Earthquakes has been so destructive as ever. It is not the one that kills people, but the collapsing buildings it has been shaking tremendously. It has caused a lot of terrors and has been putting a lot of real estates into doom. These giant infrastructures are supposedly serving as shelters in cases like this, but it is the other way around.
Engineering earthquake-proof buildings is the main priority of earthquake prone nations. After seeing the vast destructions it has caused, making it earthquake-proof should be the priority. It is possible?
The answer is yes. With the help of technology, engineering well-designed buildings from cracking when the ground shakes beneath them is very possible. The design basically does two things. It is by making buildings stronger, or by making them more flexible, so they sway and slide above the shaking ground rather than crumbling. It is employing the idea of base isolation.
Skyscrapers is one of the most popular. Buildings that don’t directly rest in the ground. They float on systems of ball bearings, springs and padded cylinders. The buildings are surrounded by “moats,” or buffer zones, so they don’t swing into other structures. Burj Dubai is among the best examples. Through this, no lives will be lost, no matter how strong an earthquake is.
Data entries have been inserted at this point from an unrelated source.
(* ===== verification/TreeHash.v ===== *)
(** * The Merkle tree of hashes

    src/src/crypto/tree-hash.c: the root over a list of hashes ([tree_hash]), the
    position of a leaf ([tree_path]), the proof that a hash is below a root
    ([tree_branch]) and its check ([tree_branch_hash], [is_branch_in_tree]).  The
    hash of two hashes is an argument.  Arrays are lists, and every access is checked:
    one out of bounds is [Undef]. *)

From S2P Require Import Prelude.

(** ** Sizes *)

(** [while(pow < count) pow <<= 1], on 64-bit sizes. *)
Fixpoint cnt_loop (fuel : nat) (pow count : Z) : outcome Z :=
  if pow <? count then
    match fuel with
    | O => Diverge
    | S fuel => cnt_loop fuel (shl64 pow 1) count
    end
  else Val pow.

Definition tree_hash_cnt (ndebug : bool) (count : Z) : outcome Z :=
  _ ← c_assert ndebug (3 <=? count);
  _ ← c_assert ndebug (count <=? 0x10000000);
  pow ← cnt_loop 64 2 count;
  Val (Z.shiftr pow 1).

Section tree.
Context {hash : Type} `{EqDecision hash} (cn_fast_hash : hash -> hash -> hash) (zero : hash) (ndebug : bool).

(** [memcpy(ints, hashes, n * HASH_SIZE)] into a fresh array of [cnt] hashes. *)
Definition copy_hashes (hashes : list hash) (n cnt : Z) : outcome (list hash) :=
  if decide (0 <= n <= Z.of_nat (length hashes) /\ n <= cnt)
  then Val (take (Z.to_nat n) hashes ++ replicate (Z.to_nat (cnt - n)) zero)
  else Undef.

(** The loop from [i] and [j] on, with [n] rounds left until [j] is [cnt]: pairs of
    [hashes] are hashed into [ints]. *)
Fixpoint first_loop (n : nat) (hashes ints : list hash) (i j : Z) : outcome (list hash * Z) :=
  match n with
  | O => Val (ints, i)
  | S n =>
      a ← c_index hashes i;
      b ← c_index hashes (i + 1);
      ints ← c_update ints j (cn_fast_hash a b);
      first_loop n hashes ints (i + 2) (j + 1)
  end.

(** The same within [ints]. *)
Fixpoint level_loop (n : nat) (ints : list hash) (i j : Z) : outcome (list hash) :=
  match n with
  | O => Val ints
  | S n =>
      a ← c_index ints i;
      b ← c_index ints (i + 1);
      ints ← c_update ints j (cn_fast_hash a b);
      level_loop n ints (i + 2) (j + 1)
  end.

(** [while (cnt > 2)]. *)
Fixpoint levels (fuel : nat) (ints : list hash) (cnt : Z) : outcome (list hash) :=
  if 2 <? cnt then
    match fuel with
    | O => Diverge
    | S fuel =>
        let cnt := Z.shiftr cnt 1 in
        ints ← level_loop (Z.to_nat cnt) ints 0 0;
        levels fuel ints cnt
    end
  else Val ints.

Definition tree_hash (hashes : list hash) : outcome hash :=
  let count := Z.of_nat (length hashes) in
  _ ← c_assert ndebug (0 <? count);
  if count =? 1 then c_index hashes 0
  else if count =? 2 then
    a ← c_index hashes 0;
    b ← c_index hashes 1;
    Val (cn_fast_hash a b)
  else
    cnt ← tree_hash_cnt ndebug count;
    let start := u64 (2 * cnt - count) in
    ints ← copy_hashes hashes start cnt;
    '(ints, i) ← first_loop (Z.to_nat (cnt - start)) hashes ints start start;
    _ ← c_assert ndebug (i =? count);
    ints ← levels 64 ints cnt;
    a ← c_index ints 0;
    b ← c_index ints 1;
    Val (cn_fast_hash a b).

(** ** Paths *)

(** A path with one more bit, in 32 bits. *)
Definition push_bit (path : Z) (bit : bool) : Z := Z.lor (u32 (Z.shiftl path 1)) (if bit then 1 else 0).

(** A loop of [tree_path]: [n] rounds from [i] and [j] on. *)
Fixpoint path_loop (n : nat) (i j idx path : Z) : Z * Z * Z :=
  match n with
  | O => (i, idx, path)
  | S n =>
      if (idx =? i) || (idx =? i + 1)
      then path_loop n (i + 2) (j + 1) j (push_bit path (negb (idx =? i)))
      else path_loop n (i + 2) (j + 1) idx path
  end.

Fixpoint path_levels (fuel : nat) (cnt idx path : Z) : outcome (Z * Z) :=
  if 2 <? cnt then
    match fuel with
    | O => Diverge
    | S fuel =>
        let cnt := Z.shiftr cnt 1 in
        let '(_, idx, path) := path_loop (Z.to_nat cnt) 0 0 idx path in
        path_levels fuel cnt idx path
    end
  else Val (idx, path).

(** The path, or [None] for the result false. *)
Definition tree_path (count idx : Z) : outcome (option Z) :=
  if count =? 0 then Val None
  else if count =? 1 then Val (Some 0)
  else if count =? 2 then Val (Some (if idx =? 0 then 0 else 1))
  else
    cnt ← tree_hash_cnt ndebug count;
    let start := u64 (2 * cnt - count) in
    let '(i, idx, path) := path_loop (Z.to_nat (cnt - start)) start start idx 0 in
    _ ← c_assert ndebug (i =? count);
    '(idx, path) ← path_levels 64 cnt idx path;
    Val (Some (if (idx =? 0) || (idx =? 1) then push_bit path (negb (idx =? 0)) else path)).

(** ** Branches *)

(** [(path >> k) & 1] of 32 bits. *)
Definition c_bit32 (path k : Z) : outcome bool :=
  if decide (0 <= k < 32) then Val (Z.testbit path k) else Undef.

(** What [tree_branch] has written so far; the depth is the length of the branch. *)
Record branch_state := {
  at_idx : Z;
  branch : list hash;
  path : Z;
}.

(** The step at the pair [i] when the leaf is below it, with the other one of the pair. *)
Definition climb (s : branch_state) (i j : Z) (other : hash) : branch_state :=
  {| at_idx := j; branch := branch s ++ [other]; path := push_bit (path s) (negb (at_idx s =? i)) |}.

Definition sibling (s : branch_state) (i : Z) : Z := if at_idx s =? i then i + 1 else i.

Definition below (s : branch_state) (i : Z) : bool := (at_idx s =? i) || (at_idx s =? i + 1).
Another development rose and it is focused on how the building will react in certain situations. These are electronic sensors that detect seismic shaking can tell the building how to react to avoid damage. “Inspired by spirit of the anti-lock braking systems in car wherein it measures its dynamic behavior and adjust the braking force to get it to do what you want it to do”, said Bill Spencer, a civil engineering professor at the University of Illinois.
Buildings with those censors have been built in Japan but not in the United States. Some use accelerometers, which are also found in newer smart phones, to detect motion. If they exceed a certain level, then the damper system goes into action and reduces the amount of shaking says Mehmet Celebi, a senior research civil engineer at the U.S. Geological Survey.
High costs keep countries such as Haiti from adopting the latest building techniques and technologies, said Nicholas Sitar, professor of civil and environmental engineering at the University of California at Berkeley. Making buildings more basic might actually make them stronger and would cost less than high-tech upgrades. Reinforcing concrete buildings with steel rods and bolting wooden buildings to their foundations, as ways to prevent mass casualties in earthquakes are examples for this.